--- START ---

(* ===== verification/SessionLocal.v ===== *)
(** * The local operations of a session, one by one

    Each operation of [src/src/session/mod.rs] satisfies the rules of
    [SessionTrace]; [run_local] is the union of them. *)

From S2P Require Import Prelude Core Sequence SequenceInv Mark MarkOps Table Frontmatter Codec Text Block.
From S2P Require Import Document DocumentCache Sync Draft SessionWire TreeInv Session SessionTrace.

(** ** Chains of ids *)

Lemma chain_text_peers id after ro gs u : u ∈ chain_text id after ro gs → peer (uw_id u) = peer id.
Proof.
  revert id after ro. induction gs as [|g gs IH]; intros id after ro; simpl; [by intros ?%not_elem_of_nil|].
  intros [->|H]%elem_of_cons; [done|]. by rewrite (IH _ _ _ H).
Qed.

(** The counters of the units, below the end of the clock. *)
Lemma chain_text_counters id after ro gs :
  Forall (λ id, (counter id < u64_max)%N) (uw_id <$> chain_text id after ro gs) →
  (λ u, counter (uw_id u)) <$> chain_text id after ro gs =
    (λ i, counter id + N.of_nat i)%N <$> seq 0 (length gs).
Proof.
  revert id after ro. induction gs as [|g gs IH]; intros id after ro; [done|]. csimpl.
  intros [Hc H]%Forall_cons. cbn in Hc. rewrite IH by done.
  replace (u64_saturating_add (counter id) 1) with (counter id + 1)%N
    by (unfold u64_saturating_add; lia).
  f_equal; [lia|]. rewrite <-fmap_S_seq, <-list_fmap_compose. apply list_fmap_ext. intros i x _. simpl. lia.
Qed.

Lemma fold_max_fmap {A} (f : A → N) l a :
  fold_left (λ hi x, N.max hi (f x)) l a = fold_left N.max (f <$> l) a.
Proof. revert a. induction l as [|x l IH]; intros a; simpl; [done|]. apply IH. Qed.
Lemma fold_min_fmap {A} (f : A → N) l a :
  fold_left (λ lo x, N.min lo (f x)) l a = fold_left N.min (f <$> l) a.
Proof. revert a. induction l as [|x l IH]; intros a; simpl; [done|]. apply IH. Qed.

(** The maximum and the minimum of consecutive counters. *)
Lemma fold_max_seq c a n b :
  (b ≤ c + N.of_nat a)%N → 0 < n →
  fold_left N.max ((λ i, c + N.of_nat i)%N <$> seq a n) b = (c + N.of_nat (a + n) - 1)%N.
Proof.
  revert a b. induction n as [|n IH]; intros a b Hb Hn; [lia|]. cbn [seq]. rewrite fmap_cons. cbn [fold_left].
  destruct n as [|n]; [simpl; lia|]. rewrite IH by lia. lia.
Qed.
Lemma fold_min_seq c a n b :
  (b ≤ c + N.of_nat a)%N → fold_left N.min ((λ i, c + N.of_nat i)%N <$> seq a n) b = b.
Proof.
  revert a b. induction n as [|n IH]; intros a b Hb; [done|]. cbn [seq]. rewrite fmap_cons. cbn [fold_left].
  rewrite N.min_l by done. apply IH. lia.
Qed.

Lemma chain_moves_peers base o after ro ts b : b ∈ chain_moves base o after ro ts → peer (mb_id b) = peer base.
Proof.
  revert o after ro. induction ts as [|[bid t] ts IH]; intros o after ro; simpl; [by intros ?%not_elem_of_nil|].
  intros [->|H]%elem_of_cons; [done|]. by rewrite (IH _ _ _ H).
Qed.

Lemma wrapping_small c : (c ≤ u64_max)%N → (c `mod` u64_modulus)%N = c.
Proof. intros H. apply N.mod_small. unfold u64_max, u64_modulus in *. lia. Qed.

Lemma chain_moves_counters base o after ro ts :
  (counter base + o ≤ u64_max)%N →
  Forall (λ id, (counter id < u64_max)%N) (mb_id <$> chain_moves base o after ro ts) →
  (λ b, counter (mb_id b)) <$> chain_moves base o after ro ts =
    (λ i, counter base + o + N.of_nat i)%N <$> seq 0 (length ts).
Proof.
  revert o after ro. induction ts as [|[bid t] ts IH]; intros o after ro Ho; [done|]. csimpl.
  intros [Hc H]%Forall_cons. cbn in Hc. unfold u64_wrapping_add in *. rewrite wrapping_small in * by done.
  rewrite IH by (done || lia). f_equal; [lia|].
  rewrite <-fmap_S_seq, <-list_fmap_compose. apply list_fmap_ext. intros i x _. simpl. lia.
Qed.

--- END ---

**EXERCISE GOAL**
Set down, from the entries above, exactly the lines from the one with "id after ro; simpl; [by intros ?%not_elem_of_nil|]." up to and including the one with "[done|]. cbn [seq]. rewrite fmap_cons. cbn [fold_left].", and no other lines.

**ANSWER FOR THE TASK**
  revert id after ro. induction gs as [|g gs IH]; intros id after ro; simpl; [by intros ?%not_elem_of_nil|].
  intros [->|H]%elem_of_cons; [done|]. by rewrite (IH _ _ _ H).
Qed.

(** The counters of the units, below the end of the clock. *)
Lemma chain_text_counters id after ro gs :
  Forall (λ id, (counter id < u64_max)%N) (uw_id <$> chain_text id after ro gs) →
  (λ u, counter (uw_id u)) <$> chain_text id after ro gs =
    (λ i, counter id + N.of_nat i)%N <$> seq 0 (length gs).
Proof.
  revert id after ro. induction gs as [|g gs IH]; intros id after ro; [done|]. csimpl.
  intros [Hc H]%Forall_cons. cbn in Hc. rewrite IH by done.
  replace (u64_saturating_add (counter id) 1) with (counter id + 1)%N
    by (unfold u64_saturating_add; lia).
  f_equal; [lia|]. rewrite <-fmap_S_seq, <-list_fmap_compose. apply list_fmap_ext. intros i x _. simpl. lia.
Qed.

Lemma fold_max_fmap {A} (f : A → N) l a :
  fold_left (λ hi x, N.max hi (f x)) l a = fold_left N.max (f <$> l) a.
Proof. revert a. induction l as [|x l IH]; intros a; simpl; [done|]. apply IH. Qed.
Lemma fold_min_fmap {A} (f : A → N) l a :
  fold_left (λ lo x, N.min lo (f x)) l a = fold_left N.min (f <$> l) a.
Proof. revert a. induction l as [|x l IH]; intros a; simpl; [done|]. apply IH. Qed.

(** The maximum and the minimum of consecutive counters. *)
Lemma fold_max_seq c a n b :
  (b ≤ c + N.of_nat a)%N → 0 < n →
  fold_left N.max ((λ i, c + N.of_nat i)%N <$> seq a n) b = (c + N.of_nat (a + n) - 1)%N.
Proof.
  revert a b. induction n as [|n IH]; intros a b Hb Hn; [lia|]. cbn [seq]. rewrite fmap_cons. cbn [fold_left].
  destruct n as [|n]; [simpl; lia|]. rewrite IH by lia. lia.
Qed.
Lemma fold_min_seq c a n b :
  (b ≤ c + N.of_nat a)%N → fold_left N.min ((λ i, c + N.of_nat i)%N <$> seq a n) b = b.
Proof.
  revert a b. induction n as [|n IH]; intros a b Hb; [done|]. cbn [seq]. rewrite fmap_cons. cbn [fold_left].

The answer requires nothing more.